Collected data
========

Lemma forallb_repeat (p : char -> bool) (c : char) (n : nat) :
  p c = true -> forallb p (repeat c n) = true.
Proof. intros Hc. induction n; simpl; [reflexivity | now rewrite Hc]. Qed.

(** No [v=] begins in front of the marker when none is in [pre]. *)
Lemma no_v_before_marker (pre : pystr) :
  py_in (py "v=") pre = false ->
  py_in (py "v=") ((pre ++ py "youtube.com/watch?") ++ removelast (py "v=")) = false.
Proof.
  rewrite <- app_assoc.
  change (py "youtube.com/watch?" ++ removelast (py "v="))
    with (py "youtube.com/watch?v").
  induction pre as [|d pre IH]; intros H; [reflexivity|].
  simpl app. simpl py_in in *.
  apply orb_false_iff in H as [Hstart Hrest].
  rewrite (IH Hrest), orb_false_r.
  destruct pre as [|e pre].
  - cbn. now rewrite andb_false_r.
  - exact Hstart.
Qed.
Lemma leb_trans a b c : leb a b = true → leb b c = true → leb a c = true.
Proof.
  revert b c. induction a as [|x a IH]; intros [|y b] [|z c]; simpl; try done.
  intros H1 H2.
  destruct (N.ltb_spec x y) as [Hxy|Hxy]; simpl in H1.
  - destruct (N.ltb_spec y z) as [Hyz|Hyz]; simpl in H2.
    + destruct (N.ltb_spec x z); [done|lia].
    + destruct (N.eqb_spec y z) as [->|]; [|done].
      destruct (N.ltb_spec x z); [done|lia].
  - destruct (N.eqb_spec x y) as [->|]; [|done].
    destruct (N.ltb_spec y z) as [Hyz|Hyz]; simpl in *; [done|].
    destruct (N.eqb_spec y z) as [->|]; [|done]. eauto.
Qed.

Lemma le_total : Total Py.le.
Proof. intros a b. apply leb_total. Qed.

Lemma le_trans : Transitive Py.le.
Proof. intros a b c. apply leb_trans. Qed.

Lemma le_antisymm : AntiSymm (=) Py.le.
Proof. intros a b. apply leb_antisym. Qed.

Lemma startswith_spec p s : startswith p s = true ↔ ∃ t, s = p ++ t.
Proof.
  revert s. induction p as [|x p IH]; intros s; simpl.
  - split; eauto.
  - destruct s as [|y s].
    + split; [done|]. by intros [t ?].
    + rewrite andb_true_iff, IH, N.eqb_eq. split.
      * intros [-> [t ->]]. eauto.
      * intros [t [= -> ->]]. eauto.
Qed.

Lemma startswith_length p s : startswith p s = true → length p ≤ length s.
Proof.
  intros [t ->]%startswith_spec. rewrite length_app. lia.
Qed.

Lemma startswith_app p s x :
  length p ≤ length s → startswith p (s ++ x) = startswith p s.
Proof.
  revert s. induction p as [|c p IH]; intros [|d s]; simpl; try done; [lia|].
  intros Hl. rewrite IH; [done|lia].
Qed.

(** [p in s] holds exactly when [s] is [p] with something before and after. *)
Lemma contains_spec p s :
  contains p s = true ↔ ∃ l1 l2, s = l1 ++ p ++ l2.
Proof.
  induction s as [|c s IH]; simpl.
  - rewrite orb_false_r, startswith_spec. split.
    + intros [t Ht]. by exists [], t.
    + intros (l1 & l2 & H). symmetry in H.
      apply app_eq_nil in H as [-> [-> ->]%app_eq_nil]. by exists [].
  - rewrite orb_true_iff, IH, startswith_spec. split.
    + intros [[t Ht]|(l1 & l2 & ->)]; [by exists [], t|].
      by exists (c :: l1), l2.
    + intros ([|d l1] & l2 & H); simpl in H; [left; eauto|].
      injection H as -> ->. right. eauto.
Qed.
(** C6 fails as stated: a valid token of an identity the ledger has not
    seen (the server restarted, say) is answered 404 and no account
    exists afterwards. *)
Lemma valid_token_creates_no_account :
  demo_verify (demo_sign alice) = Some alice
  ∧ get_user demo_verify ∅ (session_cookie (demo_sign alice))
    = (∅, RError 404 "User not found")
  ∧ fst (get_user demo_verify ∅ (session_cookie (demo_sign alice))) !! alice = None
  ∧ deduct demo_verify ∅ (mock_cookie alice) 5 = (∅, RError 404 "User not found").
Proof. vm_compute. repeat split. Qed.

Lemma accounts_created_by_marker_and_callback_witness :
  get_user demo_verify ∅ (mock_cookie alice)
  = (<[alice := new_user alice]> ∅, RUser (new_user alice))
  ∧ get_user demo_verify ∅ (session_cookie (demo_sign alice))
    = (∅, RError 404 "User not found")
  ∧ deduct demo_verify ∅ (mock_cookie alice) 5
    = (∅, RError 404 "User not found")
  ∧ get_user demo_verify (fst (auth_callback demo_sign ∅ alice))
      (snd (auth_callback demo_sign ∅ alice))
    = (fst (auth_callback demo_sign ∅ alice), RUser (new_user alice)).
Proof.
  destruct (accounts_created_by_marker_and_callback demo_verify demo_sign ∅)
    as (Hmarker & Htoken & Hdeduct & _).
  destruct alice_as_sent as [Hm Hs].
  repeat apply conj.
  - apply Hmarker; [exact Hm | reflexivity | exact alice_own_only | reflexivity].
  - apply (Htoken _ (demo_sign alice) alice);
      [exact Hs | reflexivity | reflexivity | reflexivity | exact alice_own_only
      | reflexivity].
  - apply (Hdeduct _ alice);
      [exact Hm | left; reflexivity | exact alice_own_only | reflexivity].
  - vm_compute. reflexivity.
Defined.

End LedgerExamples.

(* ===================================================================== *)
(** ** The audio container encoder *)
(* ===================================================================== *)

Module WavFacts.
Import JsString Wav.

Local Infix ">>=" := and_then (at level 61, left associativity).

Lemma blit_nil offset buf : blit offset [] buf = buf.
Proof. unfold blit. cbn. rewrite Nat.add_0_r. apply take_drop. Qed.

(** A write that fits in the first part of a buffer stays there. *)
Lemma blit_app_l offset bs pre tl :
  (offset + length bs <= length pre)%nat ->
  blit offset bs (pre ++ tl) = blit offset bs pre ++ tl.
Proof.
  intros H. unfold blit.
  rewrite take_app_le, drop_app_le by lia.
  by rewrite <- !app_assoc.
Qed.

(** A write right after the first part replaces the rest when the sizes
    agree. *)
Lemma blit_app_r bs pre tl :
  length bs = length tl -> blit (length pre) bs (pre ++ tl) = pre ++ bs.
Proof.
  intros H. unfold blit.
  rewrite take_app_length, drop_app_add, H, drop_all. by rewrite app_nil_r.
Qed.

Lemma blit_cons offset c bs buf :
  (offset < length buf)%nat ->
  blit (S offset) bs (<[offset := c]> buf) = blit offset (c :: bs) buf.
Proof.
  intros H. unfold blit.
  rewrite insert_take_drop by lia.
  assert (Hl : length (take offset buf) = offset) by (rewrite length_take; lia).
  replace (S offset) with (length (take offset buf) + 1)%nat at 1 by lia.
  rewrite take_app_add. cbn [take].
  replace (S offset + length bs)%nat
    with (length (take offset buf) + (S (length bs)))%nat by lia.
  rewrite drop_app_add. cbn [drop length].
  rewrite drop_drop, <- app_assoc, take_0. cbn [app].
  by replace (offset + S (length bs))%nat with (S offset + length bs)%nat by lia.
Qed.

Lemma writeString_blit s : ∀ offset buf,
  (offset + length s <= length buf)%nat ->
  writeString offset s buf = Some (blit offset (map (fun c => c mod 256)%N s) buf).
Proof.
  induction s as [|c r IH]; intros offset buf H; cbn [writeString map].
  - by rewrite blit_nil.
  - cbn [length] in H. unfold setUint8.
    rewrite decide_True by lia. cbn [and_then].
    rewrite IH by (rewrite length_insert; lia).
    by rewrite blit_cons by lia.
Qed.

(** A buffer seen as its first bytes and the rest. *)
Definition joined (pre tl : list N) : list N := pre ++ tl.

Lemma writeString_app offset s pre tl :
  (offset + length s <= length pre)%nat ->
  writeString offset s (joined pre tl)
  = Some (joined (blit offset (map (fun c => c mod 256)%N s) pre) tl).
Proof.
  intros H. unfold joined.
  rewrite writeString_blit by (rewrite length_app; lia).
  by rewrite blit_app_l by (rewrite length_map; lia).
Qed.

Lemma length_le_bytes n v : length (le_bytes n v) = n.
Proof. revert v. induction n as [|n IH]; intros v; cbn; [done|by rewrite IH]. Qed.

Lemma setUint32_app offset v pre tl :
  (offset + 4 <= length pre)%nat ->
  setUint32 offset v (joined pre tl)
  = Some (joined (blit offset (le_bytes 4 (ToUint 32 v)) pre) tl).
Proof.
  intros H. unfold setUint32, joined.
  rewrite decide_True by (rewrite length_app; lia).
  by rewrite blit_app_l by (rewrite length_le_bytes; lia).
Qed.
(** The two-disk sample input without transform variables, and without
    radii. *)
Lemma grf_laplace_empty_inputs_witness :
  grf_laplace (H := Sample.numerics) [] Sample.rad Sample.S_part Sample.K_part
    Sample.R_part 2 1 (-1) None Sample.cut_off_prec = Ok []
  /\ grf_laplace (H := Sample.numerics) [Sample.se] [] Sample.S_part Sample.K_part
       Sample.R_part 2 1 (-1) None Sample.cut_off_prec
     = Raise (ValueError msg_empty_reduction).
Proof.
  pose proof (grf_laplace_empty_inputs (H := Sample.numerics) Sample.S_part
                Sample.K_part Sample.R_part 2 1 (-1) None Sample.cut_off_prec
                1e-3%float eq_refl) as [H1 H2].
  split.
  - apply (H1 Sample.rad). reflexivity.
  - apply (H2 [Sample.se]); reflexivity.
Defined.

(** ** Identical disks against one disk *)

Section IdenticalDisks.
Context `{Numerics}.

Lemma forallb_replicate {A : Type} (f : A -> bool) n x :
  f x = true -> forallb f (replicate n x) = true.
Proof. intros Hx. induction n as [|n IH]; simpl; [reflexivity|]. rewrite Hx, IH. reflexivity. Qed.

(** The input check only reads the first and the last boundary, besides
    the order of the boundaries: an input accepted with one disk is accepted
    with that disk cut into [n] identical ones. *)
Lemma check_input_identical_disks rad stor con R_part n dim lat_ext kw :
  check_input rad [stor] [con] [R_first R_part; R_last R_part] dim lat_ext kw = Ok tt ->
  1 <= n -> length R_part = S n -> strictly_increasing R_part = true ->
  check_input rad (replicate n stor) (replicate n con) R_part dim lat_ext kw = Ok tt.
Proof.
  intros HC Hn HL Hinc. unfold check_input in *.
  assert (HLo : lengths_ok (replicate n stor) (replicate n con) R_part = true)
    by (apply lengths_ok_spec; rewrite !length_replicate; lia).
  rewrite HLo, Hinc.
  change (lengths_ok [stor] [con] [R_first R_part; R_last R_part]) with true in HC.
  change (R_first [R_first R_part; R_last R_part]) with (R_first R_part) in HC.
  cbn [negb] in *.
  destruct (R_first R_part <? 0)%float; [discriminate|].
  destruct (strictly_increasing [_; _]); cbn [negb] in HC; [|discriminate].
  assert (Hrad : check_rad rad R_part
                 = check_rad rad [R_first R_part; R_last R_part]) by reflexivity.
  rewrite Hrad.
  destruct (check_rad rad [_; _]) as [[]|]; cbn [bind] in *; [|discriminate].
  destruct (forallb _ [con]) eqn:HKp; cbn [negb] in HC; [|discriminate].
  destruct (forallb _ [stor]) eqn:HSp; cbn [negb] in HC; [|discriminate].
  simpl in HKp, HSp. rewrite andb_true_r in HKp, HSp.
  rewrite !forallb_replicate by assumption. exact HC.
Qed.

========

### EXERCISE
Look through the entries for lines containing the word "Htoken" and return each one.

### TASK RESPONSE
    as (Hmarker & Htoken & Hdeduct & _).
  - apply (Htoken _ (demo_sign alice) alice);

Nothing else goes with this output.